Posted By Cynthia B. Hanson, Tuesday, December 22, 2015

Sharp communication skills are an essential tool in the alliance manager’s toolbox, so we highlight the topic in the Q4 2015 Strategic Alliance Magazine. The lead article, “Upping Your Communications Game,” touches on several tools that can help build the collaboration framework. Several professionals address how to fine-tune those skills, including Eli Lilly and Company’s Mike Berglund, CA-AM on framework construction, body language experts Jack Brown and Clark Freshman on reading nonverbal communication, Anny Bedard of ABio Consulting on cross-cultural communication, and Trisha Griffin-Carty, owner of Griffin-Carty Communications, on the value of weaving stories into presentations. 

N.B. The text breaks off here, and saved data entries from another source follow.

(** X10.  Over any run of the adapter and for any stream client, the
    envelopes are handed to the stream client in the order of the entries,
    and their types are, in that order, the types documented for the
    entries that are to be reported: the method's own type for a lifecycle
    callback, PublishMessage, RecvRPC, SendRPC or DropRPC for a
    notification of the kind of that name, and nothing for the raw RPC
    callbacks and for notifications of other kinds. *)
Theorem run_all_order (h : Host) (eps : list EntryPoint) (w : World) :
  exists new : list (Context * TraceEvent),
    puts (exec (run_all newRPCMeta h eps) w) = puts w ++ new /\
    map (fun ce => Type_ (snd ce)) new = omap reported_type eps.
Proof.
  revert w. induction eps as [|ep eps IH]; intros w.
  - exists []. split; [symmetry; apply app_nil_r | reflexivity].
  - rewrite run_all_cons.
    destruct (IH (exec (enter newRPCMeta h ep) w)) as (new & Hputs & Htypes).
    pose proof (enter_envelope h ep w) as Hep.
    cbn [omap list_omap]. destruct (reported_type ep) as [ty|].
    + destruct Hep as (_ & payload & Hrun).
      assert (Hp : exists ts,
                 puts (exec (enter newRPCMeta h ep) w) =
                 puts w ++ [(publish_ctx w, envelope h ty ts payload)]).
      { eexists. unfold exec. rewrite Hrun. apply FlushTraceWithTimestamp_puts. }
      destruct Hp as (ts & Hp).
      exists ((publish_ctx w, envelope h ty ts payload) :: new).
      rewrite Hputs, Hp, <- app_assoc.
      split; [reflexivity|]. simpl. rewrite Htypes. reflexivity.
    + pose proof (enter_step newRPCMeta h ep w) as Hstep. cbv zeta in Hstep.
      rewrite Hep in Hstep. rewrite Hstep in Hputs. rewrite Hstep.
      exists new. split; assumption.
Qed.

(** X12.  The envelope handed over for an entry depends only on the host's
    identity, on the entry and, for a lifecycle callback, on the clock
    reading on entry: two hosts with the same identity, with any stream
    clients, counters, logs and histories, hand over equal envelopes; for a
    wire notification the clock readings may differ as well. *)
Theorem envelope_independent_of_world (h1 h2 : Host) (ep : EntryPoint) (w1 w2 : World) :
  host_ID h1 = host_ID h2 ->
  emits ep = true ->
  match ep with
  | Raw _ => clock (outside w1) = clock (outside w2)
  | Wire _ => True
  end ->
  exists evt,
    snd <$> last (puts (exec (enter newRPCMeta h1 ep) w1)) = Some evt /\
    snd <$> last (puts (exec (enter newRPCMeta h2 ep) w2)) = Some evt.
Proof.
  intros Hid He Hclock.
  destruct ep as [c|evt]; simpl in *.
  - destruct c; try discriminate He;
      cbv beta iota delta
        [invoke AddPeer RemovePeer Join Leave Graft Prune ValidateMessage
         DeliverMessage RejectMessage DuplicateMessage ThrottlePeer
         UndeliverableMessage];
      unfold exec; rewrite !FlushTrace_run;
      match goal with
      | |- context [snd (FlushTraceWithTimestamp h1 ?ty ?ts ?p w1)] =>
          pose proof (FlushTraceWithTimestamp_puts h1 ty ts p w1) as H1
      end;
      match goal with
      | |- context [snd (FlushTraceWithTimestamp h2 ?ty ?ts ?p w2)] =>
          pose proof (FlushTraceWithTimestamp_puts h2 ty ts p w2) as H2
      end;
      unfold exec in H1, H2; rewrite H1, H2, !last_snoc;
      unfold envelope; rewrite Hid, Hclock;
      (eexists; split; reflexivity).
  - unfold handled_kind in He. unfold Trace, exec.
    destruct (GetType evt =? TraceEvent_PUBLISH_MESSAGE);
      [|destruct (GetType evt =? TraceEvent_RECV_RPC);
        [|destruct (GetType evt =? TraceEvent_SEND_RPC);
          [|destruct (GetType evt =? TraceEvent_DROP_RPC); [|discriminate He]]]];
      match goal with
      | |- context [snd (FlushTraceWithTimestamp h1 ?ty ?ts ?p w1)] =>
          pose proof (FlushTraceWithTimestamp_puts h1 ty ts p w1) as H1
      end;
      match goal with
      | |- context [snd (FlushTraceWithTimestamp h2 ?ty ?ts ?p w2)] =>
          pose proof (FlushTraceWithTimestamp_puts h2 ty ts p w2) as H2
      end;
      unfold exec in H1, H2; rewrite H1, H2, !last_snoc;
      unfold envelope; rewrite Hid;
      (eexists; split; reflexivity).
Qed.

(** X13.  A notification that is nil or has no kind set is treated as a
    publish notification: one envelope of type PublishMessage is handed
    over, stamped with the notification's timestamp (the epoch when that is
    absent too), with the identifier bytes of the publish body under
    [MsgID]; when the publish body is absent the payload is an empty
    identifier and an empty topic. *)
Theorem Trace_absent_kind (h : Host) (evt : option pb_TraceEvent) (w : World) :
  match evt with Some e => te_Type e = None | None => True end ->
  exists ctx e m,
    puts (exec (Trace newRPCMeta h evt) w) = puts w ++ [(ctx, e)] /\
    Type_ e = EventTypePublishMessage /\
    Timestamp e = time_Unix 0 (GetTimestamp evt) /\
    Payload e = AMap m /\
    m !! "MsgID" = Some (ABytes (GetMessageID (GetPublishMessage evt))) /\
    (GetPublishMessage evt = None ->
     m = {[ "MsgID" := ABytes []; "Topic" := AString "" ]}) /\
    (evt = None -> Timestamp e = mkTime 0 0).
Proof.
  intros Hk.
  assert (Hty : GetType evt = TraceEvent_PUBLISH_MESSAGE).
  { destruct evt as [e|]; [simpl; rewrite Hk|]; reflexivity. }
  unfold exec, Trace. rewrite Hty. simpl.
  eexists; eexists; eexists.
  split; [apply FlushTraceWithTimestamp_puts|].
  repeat (split; [reflexivity|]). split.
  - intros ->. reflexivity.
  - intros ->. reflexivity.
Qed.

End Order.

(** * Runs and envelopes on concrete inputs *)

Lemma stubborn_stream_always_accepts (latency : Duration) :
  always_accepts (stubborn_stream latency).
Proof.
  intros ctx evt o. reflexivity.
Qed.

Lemma rejecting_stream_always_fails : always_fails rejecting_stream.
Proof.
  intros ctx evt o. discriminate.
Qed.

(** Three of the five entries of [sample_run] are reported. *)
Example sample_run_types :
  omap reported_type sample_run =
    [EventTypeJoin; EventTypePublishMessage; EventTypeRejectMessage] /\
  count_emitting sample_run = 3%nat.
Proof. split; reflexivity. Qed.

(** The run on a sink that accepts at once: the counter goes from 0 to 3. *)
Lemma run_all_counter_accepting_witness :
  always_accepts (DataStream (cfg (sample_host (stubborn_stream 0)))) /\
  meterSubmittedTraces
    (exec (run_all sample_newRPCMeta (sample_host (stubborn_stream 0)) sample_run)
       sample_world) = 3.
Proof.
  split; [apply stubborn_stream_always_accepts|].
  exact (run_all_counter_accepting sample_newRPCMeta
           (sample_host (stubborn_stream 0)) sample_run sample_world
           (stubborn_stream_always_accepts 0)).
Defined.

(** The run on a sink that refuses everything: three attempts, counter 0. *)
Lemma run_all_counter_failing_witness :
  always_fails (DataStream (cfg (sample_host rejecting_stream))) /\
  meterSubmittedTraces
    (exec (run_all sample_newRPCMeta (sample_host rejecting_stream) sample_run)
       sample_world) = 0 /\
  length (puts (exec (run_all sample_newRPCMeta (sample_host rejecting_stream) sample_run)
                  sample_world)) = 3%nat.
Proof.
  split; [apply rejecting_stream_always_fails|].
  exact (run_all_counter_failing sample_newRPCMeta
           (sample_host rejecting_stream) sample_run sample_world
           rejecting_stream_always_fails).
Defined.

(** The message [0xAB12] with sequence number 42, rejected. *)
Lemma message_identifiers_round_trip_witness :
  callback_message (CallRejectMessage (pubsub_RPC:=unit) sample_message "invalid-signature")
    = Some sample_message /\
  exists m s,
    last_payload (exec (invoke (sample_host (timed_stream 0))
                          (CallRejectMessage (pubsub_RPC:=unit) sample_message
                             "invalid-signature"))
                    sample_world) = Some m /\
    m !! "MsgID" = Some (AString s) /\
    hex_DecodeString s = Some [xab; x12] /\
    String.length s = 4%nat.
Proof.
  split; [reflexivity|].
  destruct (message_identifiers_round_trip (sample_host (timed_stream 0))
              (CallRejectMessage (pubsub_RPC:=unit) sample_message "invalid-signature")
              sample_message sample_world eq_refl)
    as (m & s & Hm & Hid & Hdec & Hlen & _).
  exists m, s. repeat split; assumption.
Defined.

(** The same message validated on one host and found a duplicate on
    another. *)
Lemma MsgID_comparable_witness :
  exists m1 m2,
    callback_message (CallValidateMessage (pubsub_RPC:=unit) sample_message)
      = Some sample_message /\
    callback_message (CallDuplicateMessage (pubsub_RPC:=unit) sample_message)
      = Some sample_message /\
    last_payload (exec (invoke (sample_host (timed_stream 0))
                          (CallValidateMessage (pubsub_RPC:=unit) sample_message))
                    sample_world) = Some m1 /\
    last_payload (exec (invoke (sample_host rejecting_stream)
                          (CallDuplicateMessage (pubsub_RPC:=unit) sample_message))
                    sample_world) = Some m2 /\
    (m1 !! "MsgID" = m2 !! "MsgID" <-> ID sample_message = ID sample_message).
Proof.
  eexists; eexists.
  split; [reflexivity|]. split; [reflexivity|].
  split; [reflexivity|]. split; [reflexivity|].
  exact (MsgID_comparable (sample_host (timed_stream 0)) (sample_host rejecting_stream)
           (CallValidateMessage (pubsub_RPC:=unit) sample_message)
           (CallDuplicateMessage (pubsub_RPC:=unit) sample_message)
           sample_message sample_message sample_world sample_world _ _
           eq_refl eq_refl eq_refl eq_refl).
Defined.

We also preview keynote speaker Jonathan Ballon, vice president of the Internet of Things Group at Intel, and other presenters bringing their leading-edge expertise to the upcoming March 1-4, 2016 ASAP Global Alliance Summit, to be held in National Harbor, Maryland, adjacent to Washington, D.C. As in previous years, the 2016 Summit is on the forefront of alliance management practice, with this year’s program honing in on the diversity of skills required for “Partnering Everywhere: Expert Leadership for the Ecosystem.” Also included in this issue are snippets of events at the Boston BioPharma gathering, “Conference Focuses on Surfing the Shifting BioPharma Wave,” as well as a recap of the 2015 ASAP European Alliance Summit, “The New Ecosystem for Partnerships.” 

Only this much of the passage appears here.